> [WORK TO BE COMPLETED]
The answer must be an exact reproduction of all the entries.

> [EXCERPTED RECORDS]
--- START ---
(* ===== verification/CondFacts.v ===== *)
(** Theorems on the descriptions of billing conditions. *)
From Stdlib Require Import ZArith Lia Bool String SpecFloat.
From stdpp Require Import base list option.
From S2P Require Import Prelude JsString JsNumber Types JsValue Compile Runtime Display CondDisplay.

#[local] Open Scope Z_scope.

(** Evaluate the comparisons of fixed strings in the goal. *)
Ltac js_eqs :=
  repeat match goal with
  | |- context [str_eqb (js ?a) (js ?b)] =>
      let v := eval vm_compute in (str_eqb (js a) (js b)) in change (str_eqb (js a) (js b)) with v
  end; cbv iota.

(** * The range of a conjunction of bounds *)

(** What the runtime makes of a comparison when the time function gives [h]. *)
Definition part_holds (n : node) (h : Z) : bool :=
  match n with
  | NBinary s _ op _ (NLiteral _ _ (LNumber v) i) =>
      match binary_values s op (RValue (JNum (num_of_Z h)) true) (RValue (JNum v) i) with
      | Ok r => match rv r with JBool b => b | _ => false end
      | Err _ => false
      end
  | _ => false
  end.

(** The literals of a tree are JavaScript numbers. *)
Definition literal_valid (n : node) : bool :=
  match n with
  | NBinary _ _ _ _ (NLiteral _ _ (LNumber v) _) => num_valid v
  | _ => true
  end.

(** What a comparison asks of a value. *)
Definition satisfies (c : time_comparison) (h : Z) : bool :=
  if tc_operator c === ">=" then tc_value c <=? h
  else if tc_operator c === ">" then tc_value c <? h
  else if tc_operator c === "<" then h <? tc_value c
  else if tc_operator c === "<=" then h <=? tc_value c
  else h =? tc_value c.

Definition known_operator (c : time_comparison) : Prop :=
  one_of (tc_operator c) ["=="; ">="; ">"; "<="; "<"]%string = true.

Lemma small_numbers h : 0 <= h <= 60 -> num_valid (num_of_Z h) = true /\ num_to_Z (num_of_Z h) = Some h.
Proof.
  intros H.
  assert (Hall : forallb (fun k => num_valid (num_of_Z (Z.of_nat k)) &&
            match num_to_Z (num_of_Z (Z.of_nat k)) with Some z => z =? Z.of_nat k | None => false end)
            (seq 0 61) = true) by (vm_compute; reflexivity).
  rewrite forallb_forall in Hall. specialize (Hall (Z.to_nat h)).
  assert (Hin : In (Z.to_nat h) (seq 0 61)) by (apply in_seq; lia). apply Hall in Hin. clear Hall.
  rewrite Z2Nat.id in Hin by lia. apply andb_true_iff in Hin as [Hv Hz]. split; [done|].
  destruct (num_to_Z (num_of_Z h)) as [z|]; [|done]. bools. by subst.
Qed.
--- END ---
> [RESULT]
(* ===== verification/CondFacts.v ===== *)
(** Theorems on the descriptions of billing conditions. *)
From Stdlib Require Import ZArith Lia Bool String SpecFloat.
From stdpp Require Import base list option.
From S2P Require Import Prelude JsString JsNumber Types JsValue Compile Runtime Display CondDisplay.

#[local] Open Scope Z_scope.

(** Evaluate the comparisons of fixed strings in the goal. *)
Ltac js_eqs :=
  repeat match goal with
  | |- context [str_eqb (js ?a) (js ?b)] =>
      let v := eval vm_compute in (str_eqb (js a) (js b)) in change (str_eqb (js a) (js b)) with v
  end; cbv iota.

(** * The range of a conjunction of bounds *)

(** What the runtime makes of a comparison when the time function gives [h]. *)
Definition part_holds (n : node) (h : Z) : bool :=
  match n with
  | NBinary s _ op _ (NLiteral _ _ (LNumber v) i) =>
      match binary_values s op (RValue (JNum (num_of_Z h)) true) (RValue (JNum v) i) with
      | Ok r => match rv r with JBool b => b | _ => false end
      | Err _ => false
      end
  | _ => false
  end.

(** The literals of a tree are JavaScript numbers. *)
Definition literal_valid (n : node) : bool :=
  match n with
  | NBinary _ _ _ _ (NLiteral _ _ (LNumber v) _) => num_valid v
  | _ => true
  end.

(** What a comparison asks of a value. *)
Definition satisfies (c : time_comparison) (h : Z) : bool :=
  if tc_operator c === ">=" then tc_value c <=? h
  else if tc_operator c === ">" then tc_value c <? h
  else if tc_operator c === "<" then h <? tc_value c
  else if tc_operator c === "<=" then h <=? tc_value c
  else h =? tc_value c.

Definition known_operator (c : time_comparison) : Prop :=
  one_of (tc_operator c) ["=="; ">="; ">"; "<="; "<"]%string = true.

Lemma small_numbers h : 0 <= h <= 60 -> num_valid (num_of_Z h) = true /\ num_to_Z (num_of_Z h) = Some h.
Proof.
  intros H.
  assert (Hall : forallb (fun k => num_valid (num_of_Z (Z.of_nat k)) &&
            match num_to_Z (num_of_Z (Z.of_nat k)) with Some z => z =? Z.of_nat k | None => false end)
            (seq 0 61) = true) by (vm_compute; reflexivity).
  rewrite forallb_forall in Hall. specialize (Hall (Z.to_nat h)).
  assert (Hin : In (Z.to_nat h) (seq 0 61)) by (apply in_seq; lia). apply Hall in Hin. clear Hall.
  rewrite Z2Nat.id in Hin by lia. apply andb_true_iff in Hin as [Hv Hz]. split; [done|].
  destruct (num_to_Z (num_of_Z h)) as [z|]; [|done]. bools. by subst.
Qed.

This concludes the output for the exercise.